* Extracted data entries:
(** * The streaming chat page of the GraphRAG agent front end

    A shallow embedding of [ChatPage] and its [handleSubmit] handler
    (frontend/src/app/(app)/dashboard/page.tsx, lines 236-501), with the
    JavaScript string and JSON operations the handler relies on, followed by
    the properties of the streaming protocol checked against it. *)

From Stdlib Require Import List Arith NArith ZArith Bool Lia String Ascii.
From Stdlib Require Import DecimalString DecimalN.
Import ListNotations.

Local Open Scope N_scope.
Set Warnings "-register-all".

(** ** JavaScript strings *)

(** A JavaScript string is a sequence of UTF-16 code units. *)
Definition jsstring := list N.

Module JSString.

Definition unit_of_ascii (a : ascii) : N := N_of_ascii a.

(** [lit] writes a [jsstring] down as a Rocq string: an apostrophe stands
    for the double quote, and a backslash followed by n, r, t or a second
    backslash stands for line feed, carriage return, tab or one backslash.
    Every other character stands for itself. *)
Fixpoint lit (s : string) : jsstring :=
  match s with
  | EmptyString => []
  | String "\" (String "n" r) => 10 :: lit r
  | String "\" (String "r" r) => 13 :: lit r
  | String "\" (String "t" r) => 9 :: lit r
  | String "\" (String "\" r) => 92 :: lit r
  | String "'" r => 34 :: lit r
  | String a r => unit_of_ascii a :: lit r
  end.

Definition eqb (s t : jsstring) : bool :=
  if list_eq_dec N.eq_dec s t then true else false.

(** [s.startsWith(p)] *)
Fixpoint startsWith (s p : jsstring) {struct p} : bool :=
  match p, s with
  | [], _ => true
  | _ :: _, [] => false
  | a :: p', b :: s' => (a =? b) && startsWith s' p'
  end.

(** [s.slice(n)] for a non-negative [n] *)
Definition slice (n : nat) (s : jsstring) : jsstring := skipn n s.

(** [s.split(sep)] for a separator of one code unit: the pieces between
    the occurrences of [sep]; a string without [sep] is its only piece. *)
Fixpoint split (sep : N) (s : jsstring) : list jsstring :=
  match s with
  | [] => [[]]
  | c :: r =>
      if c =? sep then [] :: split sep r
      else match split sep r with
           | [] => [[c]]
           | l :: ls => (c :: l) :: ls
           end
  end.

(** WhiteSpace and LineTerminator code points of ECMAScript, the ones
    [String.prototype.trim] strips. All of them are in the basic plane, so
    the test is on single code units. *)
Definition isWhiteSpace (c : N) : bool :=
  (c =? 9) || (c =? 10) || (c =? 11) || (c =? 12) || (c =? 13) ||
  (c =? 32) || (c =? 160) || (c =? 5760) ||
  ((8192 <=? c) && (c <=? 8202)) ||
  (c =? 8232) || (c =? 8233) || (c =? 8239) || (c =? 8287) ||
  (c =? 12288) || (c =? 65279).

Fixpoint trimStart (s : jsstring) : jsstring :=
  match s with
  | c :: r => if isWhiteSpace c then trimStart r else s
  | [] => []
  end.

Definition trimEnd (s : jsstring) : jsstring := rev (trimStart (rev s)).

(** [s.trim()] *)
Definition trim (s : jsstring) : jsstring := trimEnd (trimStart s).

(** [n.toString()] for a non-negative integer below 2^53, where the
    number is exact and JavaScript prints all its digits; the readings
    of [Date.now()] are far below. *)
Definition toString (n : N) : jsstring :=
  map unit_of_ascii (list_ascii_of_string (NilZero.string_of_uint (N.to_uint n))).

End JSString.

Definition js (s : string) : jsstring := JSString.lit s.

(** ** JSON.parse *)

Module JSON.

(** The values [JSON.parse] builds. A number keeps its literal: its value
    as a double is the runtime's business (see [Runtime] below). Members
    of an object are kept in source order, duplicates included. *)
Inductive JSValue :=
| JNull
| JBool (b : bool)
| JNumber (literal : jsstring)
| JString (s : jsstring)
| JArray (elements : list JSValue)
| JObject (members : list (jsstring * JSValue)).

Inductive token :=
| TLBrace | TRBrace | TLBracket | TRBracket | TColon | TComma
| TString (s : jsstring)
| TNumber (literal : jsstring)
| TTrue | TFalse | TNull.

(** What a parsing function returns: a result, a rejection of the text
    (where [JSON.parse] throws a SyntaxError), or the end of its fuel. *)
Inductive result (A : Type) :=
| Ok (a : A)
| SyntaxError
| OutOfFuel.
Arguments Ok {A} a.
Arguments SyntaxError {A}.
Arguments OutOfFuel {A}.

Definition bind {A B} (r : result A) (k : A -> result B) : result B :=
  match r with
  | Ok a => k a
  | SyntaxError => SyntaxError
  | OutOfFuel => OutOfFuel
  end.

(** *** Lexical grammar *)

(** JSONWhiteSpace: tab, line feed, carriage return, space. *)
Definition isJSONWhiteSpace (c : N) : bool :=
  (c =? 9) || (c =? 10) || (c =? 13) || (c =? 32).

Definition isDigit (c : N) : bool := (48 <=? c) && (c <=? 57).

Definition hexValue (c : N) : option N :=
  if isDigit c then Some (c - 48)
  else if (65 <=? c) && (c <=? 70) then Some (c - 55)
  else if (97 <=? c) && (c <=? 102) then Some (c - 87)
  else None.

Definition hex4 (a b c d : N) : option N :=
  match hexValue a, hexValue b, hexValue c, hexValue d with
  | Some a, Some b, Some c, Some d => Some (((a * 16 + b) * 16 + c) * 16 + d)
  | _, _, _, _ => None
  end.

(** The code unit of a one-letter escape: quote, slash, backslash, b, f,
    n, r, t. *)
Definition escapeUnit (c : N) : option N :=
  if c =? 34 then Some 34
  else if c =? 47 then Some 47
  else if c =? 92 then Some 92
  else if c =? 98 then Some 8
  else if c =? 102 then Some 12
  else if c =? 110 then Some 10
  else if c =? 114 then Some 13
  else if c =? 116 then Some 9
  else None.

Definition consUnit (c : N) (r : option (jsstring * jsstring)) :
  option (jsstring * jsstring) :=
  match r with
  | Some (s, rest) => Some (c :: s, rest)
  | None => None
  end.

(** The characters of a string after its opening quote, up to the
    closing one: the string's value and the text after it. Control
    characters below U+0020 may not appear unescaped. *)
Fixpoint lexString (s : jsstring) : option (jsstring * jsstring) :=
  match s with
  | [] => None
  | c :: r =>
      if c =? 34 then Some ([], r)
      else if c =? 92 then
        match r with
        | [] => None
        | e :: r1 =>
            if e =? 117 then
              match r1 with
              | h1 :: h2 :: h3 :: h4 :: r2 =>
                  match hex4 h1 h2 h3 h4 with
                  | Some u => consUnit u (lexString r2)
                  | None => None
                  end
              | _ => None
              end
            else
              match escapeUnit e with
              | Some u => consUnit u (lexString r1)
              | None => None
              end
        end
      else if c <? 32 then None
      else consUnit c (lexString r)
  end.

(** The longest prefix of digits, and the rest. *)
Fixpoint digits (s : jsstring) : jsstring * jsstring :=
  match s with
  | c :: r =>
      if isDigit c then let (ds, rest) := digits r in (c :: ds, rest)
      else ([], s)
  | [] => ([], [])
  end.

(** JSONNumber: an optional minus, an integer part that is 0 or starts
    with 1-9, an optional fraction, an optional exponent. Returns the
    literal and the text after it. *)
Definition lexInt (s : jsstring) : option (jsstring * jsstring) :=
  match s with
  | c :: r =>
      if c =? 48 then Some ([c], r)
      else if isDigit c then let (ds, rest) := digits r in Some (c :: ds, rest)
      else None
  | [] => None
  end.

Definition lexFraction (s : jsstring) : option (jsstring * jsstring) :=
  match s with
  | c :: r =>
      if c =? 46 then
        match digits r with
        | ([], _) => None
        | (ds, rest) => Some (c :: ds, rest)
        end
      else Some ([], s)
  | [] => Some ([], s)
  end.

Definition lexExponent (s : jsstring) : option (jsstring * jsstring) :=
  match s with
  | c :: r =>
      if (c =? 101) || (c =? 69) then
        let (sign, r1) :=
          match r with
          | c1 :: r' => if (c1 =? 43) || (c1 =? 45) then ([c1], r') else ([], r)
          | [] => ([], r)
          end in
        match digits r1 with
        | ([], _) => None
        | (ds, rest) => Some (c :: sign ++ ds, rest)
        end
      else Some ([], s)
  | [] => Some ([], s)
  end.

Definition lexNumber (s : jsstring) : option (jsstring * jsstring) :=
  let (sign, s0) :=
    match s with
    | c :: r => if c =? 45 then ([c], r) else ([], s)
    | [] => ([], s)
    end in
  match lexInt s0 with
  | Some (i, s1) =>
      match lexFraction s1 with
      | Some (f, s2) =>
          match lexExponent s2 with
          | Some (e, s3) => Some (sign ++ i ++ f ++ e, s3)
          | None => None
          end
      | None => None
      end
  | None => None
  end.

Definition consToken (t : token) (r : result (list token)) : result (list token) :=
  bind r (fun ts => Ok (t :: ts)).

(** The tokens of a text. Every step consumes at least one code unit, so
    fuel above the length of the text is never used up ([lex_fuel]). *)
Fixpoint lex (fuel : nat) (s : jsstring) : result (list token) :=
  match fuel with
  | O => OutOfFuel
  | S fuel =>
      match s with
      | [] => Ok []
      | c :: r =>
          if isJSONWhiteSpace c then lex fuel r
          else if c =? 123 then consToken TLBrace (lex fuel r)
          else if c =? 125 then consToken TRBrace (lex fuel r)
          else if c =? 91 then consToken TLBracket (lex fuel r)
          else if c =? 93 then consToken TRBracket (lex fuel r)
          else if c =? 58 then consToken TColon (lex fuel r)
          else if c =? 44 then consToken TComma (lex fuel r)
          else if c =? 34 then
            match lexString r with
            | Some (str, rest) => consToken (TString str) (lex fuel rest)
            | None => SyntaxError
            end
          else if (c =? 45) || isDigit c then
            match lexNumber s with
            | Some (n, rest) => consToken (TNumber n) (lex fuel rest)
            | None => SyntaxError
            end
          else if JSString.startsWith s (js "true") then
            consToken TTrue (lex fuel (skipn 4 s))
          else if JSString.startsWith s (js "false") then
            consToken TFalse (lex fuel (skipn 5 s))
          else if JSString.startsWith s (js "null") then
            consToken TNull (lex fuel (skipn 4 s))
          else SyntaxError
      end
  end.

--

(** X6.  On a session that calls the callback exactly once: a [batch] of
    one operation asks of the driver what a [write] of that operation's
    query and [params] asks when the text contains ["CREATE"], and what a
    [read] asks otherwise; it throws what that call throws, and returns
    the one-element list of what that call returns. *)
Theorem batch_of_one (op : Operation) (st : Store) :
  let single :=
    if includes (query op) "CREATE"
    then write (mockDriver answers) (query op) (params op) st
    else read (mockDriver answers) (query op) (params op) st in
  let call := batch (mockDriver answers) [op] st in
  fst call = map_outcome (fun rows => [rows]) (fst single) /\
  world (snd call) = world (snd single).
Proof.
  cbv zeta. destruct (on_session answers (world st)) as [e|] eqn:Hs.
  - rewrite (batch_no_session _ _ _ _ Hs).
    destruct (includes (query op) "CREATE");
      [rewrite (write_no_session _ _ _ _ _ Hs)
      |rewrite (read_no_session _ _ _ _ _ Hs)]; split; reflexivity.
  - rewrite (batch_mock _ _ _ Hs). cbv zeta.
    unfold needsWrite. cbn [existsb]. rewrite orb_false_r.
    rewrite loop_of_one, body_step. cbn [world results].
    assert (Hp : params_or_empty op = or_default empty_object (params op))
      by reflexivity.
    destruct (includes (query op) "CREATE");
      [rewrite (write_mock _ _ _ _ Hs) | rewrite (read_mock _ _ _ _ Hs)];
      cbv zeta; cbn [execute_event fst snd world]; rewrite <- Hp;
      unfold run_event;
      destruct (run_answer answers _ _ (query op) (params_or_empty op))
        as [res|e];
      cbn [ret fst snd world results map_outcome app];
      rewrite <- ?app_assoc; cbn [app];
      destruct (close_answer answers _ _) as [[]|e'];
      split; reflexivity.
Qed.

* Task goal: In the records, find every line that has the string "double" and copy it.

* Completed exercise:
    for the double quote, and a backslash followed by n, r, t or a second
    as a double is the runtime's business (see [Runtime] below). Members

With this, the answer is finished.